Experts have repeatedly warned about the danger of prisons becoming hotspots for the new coronavirus outbreak. Human Rights Watch has reviewed reports from media outlets worldwide regarding prison conditions during the coronavirus crisis. A summary of these reports indicates that approximately 580,000 prisoners in 80 countries worldwide have been released from detention facilities in efforts to combat the coronavirus pandemic.

However, this figure represents only about 5 percent of all prisoners worldwide. Currently, the total number of prisoners worldwide is estimated at approximately 11 million people.

Joe Becker, one of the lawyers at Human Rights Watch, has stated that the number of released prisoners is very low and the pace of their release is slow.

Human Rights Watch has warned that prisoners, prison and detention facility staff, and their families are increasingly at risk of contracting COVID-19.

According to the organization’s statement, approximately 20,000 prisoners and 6,400 prison and detention facility employees in the United States have contracted the new coronavirus. More than 300 of them have died as a result of COVID-19.

It is reported that in Marion Detention Facility in Ohio, more than 80 percent of prisoners have contracted the new coronavirus.

In prisons in South American countries, thousands of people have also contracted the virus. To date, 160 deaths from COVID-19 have been officially recorded in these prisons, although the actual death toll is estimated to be significantly higher.

Human Rights Watch has warned that prisoners, due to spatial limitations, struggle to maintain social distancing, and for this reason, the risk of contracting the new coronavirus is even greater for them.
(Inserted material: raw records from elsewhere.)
(* ===== verification/Refinement.v ===== *)
(** * The abstract order book and the refinement of the code by it

    The specification's view of the book (sections 3 and 4 of the
    specification): each side is the list of its resting orders, as
    (id, price, remaining quantity) entries, in priority order: best
    price first, then arrival.  On that view:
    - [amatch] matches an incoming order against the opposite side: it
      trades the front entry for the smaller quantity while the
      incoming order has quantity left and the front price is
      acceptable, removing exhausted entries;
    - [ainsert] rests a remainder behind every entry at a price at least
      as good;
    - [asubmit] and [acancel] are [submit] and [cancel].
    [abstr] maps a concrete book to that view, and the refinement
    theorems show that [processOrder] and [cancelOrder] of the code
    compute exactly [asubmit] and [acancel] on it, and [exec_refines]
    extends this to a session of calls ([exec] against [aexec]): a
    simulation of the abstract book by the concrete one.  The theorems on
    [processOrder] and sessions assume, as the section hypothesis
    [price_total], that price equivalence is equality (true of integer
    prices, not of [double], whose two zeros are equivalent); [std::map]
    otherwise merges equivalent prices into one level, and the fills
    then carry the level's price.  [session_quantities] does without
    it: a session whose ids are never reused ([session_ok]) runs to the
    end with positive [uint32_t] quantities in the book. *)

From Stdlib Require Import Sorted.
From S2P Require Import Prelude Order MemoryPool PriceLevels OrderBook BookInvariant Matching ProcessOrder Cancel.
Local Open Scope Z_scope.

Module Refinement.
Import OrderBook BookInvariant Matching ProcessOrder Cancel.
Section Abstract.
Context {P : Type} `{Inhabited P} `{PriceLt P} `{!StrictWeakOrder (price_lt (P:=P))}.

Abbreviation book := (@OrderBook.t P).
Abbreviation pool := (@MemoryPool.t P).
Abbreviation fill := (Fill.t P).
#[local] Existing Instance side_cmp_order.

(** ** The abstract book *)

Record entry := mk_entry { e_id : Z; e_price : P; e_qty : Z }.

Record abook := mk_abook { a_bids : list entry; a_asks : list entry }.

Definition a_side (a : abook) (s : Side) : list entry :=
  match s with BUY => a_bids a | SELL => a_asks a end.

Definition a_set_side (a : abook) (s : Side) (l : list entry) : abook :=
  match s with BUY => mk_abook l (a_asks a) | SELL => mk_abook (a_bids a) l end.

(** Matching the incoming order [inc] with quantity [q] against the
    side [l]: the fills, the side left and the quantity left. *)
Fixpoint amatch (accept : P -> bool) (inc q : Z) (l : list entry) : list fill * list entry * Z :=
  match l with
  | [] => ([], [], q)
  | e :: l' =>
      if (q <=? 0) || negb (accept (e_price e)) then ([], l, q)
      else if q <? e_qty e then
        ([Fill.mk P (e_id e) inc q (e_price e)], mk_entry (e_id e) (e_price e) (e_qty e - q) :: l', 0)
      else
        let '(fs, l'', r) := amatch accept inc (q - e_qty e) l' in
        (Fill.mk P (e_id e) inc (e_qty e) (e_price e) :: fs, l'', r)
  end.

(** Resting [e] on a side ordered by [better]: behind every entry whose
    price [e]'s does not beat. *)
Fixpoint ainsert (better : P -> P -> bool) (e : entry) (l : list entry) : list entry :=
  match l with
  | [] => [e]
  | x :: l' => if better (e_price e) (e_price x) then e :: l else x :: ainsert better e l'
  end.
Furthermore, most prisons and detention facilities lack adequate sanitary facilities and proper medical care. Many prisons in 125 countries worldwide are overcrowded beyond their capacity.

It was in March, at the onset of the coronavirus pandemic, that the United Nations warned about the catastrophic consequences of the pandemic in prisons worldwide. The United Nations called on governments to not forget prisoners during the coronavirus crisis.
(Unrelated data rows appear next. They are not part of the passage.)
(* ===== verification/Scenarios.v ===== *)
(** * The scenarios of the specification

    The example scenarios of section 8 of the specification, run on the
    model with integer prices ([Z] ticks): each is a closed computation
    the kernel evaluates. *)

From S2P Require Import Prelude Order MemoryPool PriceLevels OrderBook BookInvariant Matching ProcessOrder Cancel.
Local Open Scope Z_scope.

Module Scenarios.
Import OrderBook ProcessOrder Cancel.

Abbreviation zbook := (@OrderBook.t Z).

(** Submit an order and keep the book (the fills are dropped). *)
Definition submit (ob : option zbook) (id price qty : Z) (s : Side) (ty : OType) : option zbook :=
  ob ≫= fun b => fst <$> processOrder b id id price qty s ty.

(** The fills of one submission on a book. *)
Definition fills_of (ob : option zbook) (id price qty : Z) (s : Side) (ty : OType)
  : option (list (Fill.t Z)) :=
  ob ≫= fun b => snd <$> processOrder b id id price qty s ty.

(** The remaining quantity of the resting order [id]. *)
Definition resting_qty (ob : option zbook) (id : Z) : option Z :=
  ob ≫= fun b => (fun h => Order.quantity (MemoryPool.read (pool_ b) h)) <$> id_map_ b !! id.

Definition active (ob : option zbook) : option Z := totalActiveOrders <$> ob.

(** A book with one resting SELL limit: id 1, price 100, quantity 50. *)
Definition book1 : option zbook := submit (Some (create 10)) 1 100 50 SELL LIMIT.

(** After a BUY limit, id 2, price 100, quantity 30. *)
Definition book2 : option zbook := submit book1 2 100 30 BUY LIMIT.

(** First scenario: one fill [{resting 1, incoming 2, 30, 100}]; order 1
    still rests with quantity 20; one active order. *)
Example spec_scenario_partial_fill :
  fills_of book1 2 100 30 BUY LIMIT = Some [Fill.mk Z 1 2 30 100] /\
  resting_qty book2 1 = Some 20 /\ active book2 = Some 1.
Proof. vm_compute. auto. Qed.

(** Second scenario: a BUY market order, id 3, quantity 100, sweeps the
    20 left: one fill [{1, 3, 20, 100}], order 1 is gone, the remaining
    80 are discarded, no active order. *)
Example spec_scenario_market_sweep :
  fills_of book2 3 0 100 BUY MARKET = Some [Fill.mk Z 1 3 20 100] /\
  resting_qty (submit book2 3 0 100 BUY MARKET) 1 = None /\
  resting_qty (submit book2 3 0 100 BUY MARKET) 3 = None /\
  active (submit book2 3 0 100 BUY MARKET) = Some 0.
Proof. vm_compute. auto. Qed.

(** Third scenario: capacity 1 and one order resting; the next
    submission returns no fill and the new order neither trades nor
    rests. *)
Example spec_scenario_capacity :
  let full := submit (Some (create 1)) 1 100 50 SELL LIMIT in
  fills_of full 2 100 30 BUY LIMIT = Some [] /\
  resting_qty (submit full 2 100 30 BUY LIMIT) 2 = None /\
  resting_qty (submit full 2 100 30 BUY LIMIT) 1 = Some 50 /\
  active (submit full 2 100 30 BUY LIMIT) = Some 1.
Proof. vm_compute. auto. Qed.

(** Price-time priority: two SELL limits at the same price, then a BUY
    that sweeps them; the first inserted trades first.  A better price
    inserted last still trades before both. *)
Example spec_scenario_fifo :
  let b := submit (submit (Some (create 10)) 1 100 10 SELL LIMIT) 2 100 10 SELL LIMIT in
  fills_of b 3 100 15 BUY LIMIT = Some [Fill.mk Z 1 3 10 100; Fill.mk Z 2 3 5 100] /\
  fills_of (submit b 4 99 1 SELL LIMIT) 3 100 15 BUY LIMIT
    = Some [Fill.mk Z 4 3 1 99; Fill.mk Z 1 3 10 100; Fill.mk Z 2 3 4 100].
Proof. vm_compute. auto. Qed.

(** Idempotent cancel: [true] once, then [false]. *)
Example spec_scenario_cancel_twice :
  option_map (fun b => let '(b1, r1) := cancelOrder b 1 in (r1, snd (cancelOrder b1 1))) book1
    = Some (true, false).
Proof. vm_compute. reflexivity. Qed.

End Scenarios.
Michelle Bachelet, the UN High Commissioner for Human Rights, at that time asked governments to rapidly reduce the number of prisoners.

For example, the British Ministry of Justice announced at that time that it would release approximately 4,000 prisoners. From that time until May 12, however, only 57 prisoners have been released from British detention facilities in efforts to combat the coronavirus pandemic.

Human rights organizations and institutions have called on governments to release, in particular, prisoners who have committed minor offenses, those whose prison sentences are nearing completion, or even those whose prison sentences have not been legally finalized.

Joe Becker, one of the lawyers at Human Rights Watch, again emphasized: “Governments worldwide must act quickly to prevent the catastrophic consequences and mass death [resulting from the coronavirus pandemic] in prisons.”

In Iran, since the outbreak of the coronavirus, according to claims by judicial authorities, 100,000 prisoners have been temporarily released. Most known political and ideological prisoners, however, remain incarcerated.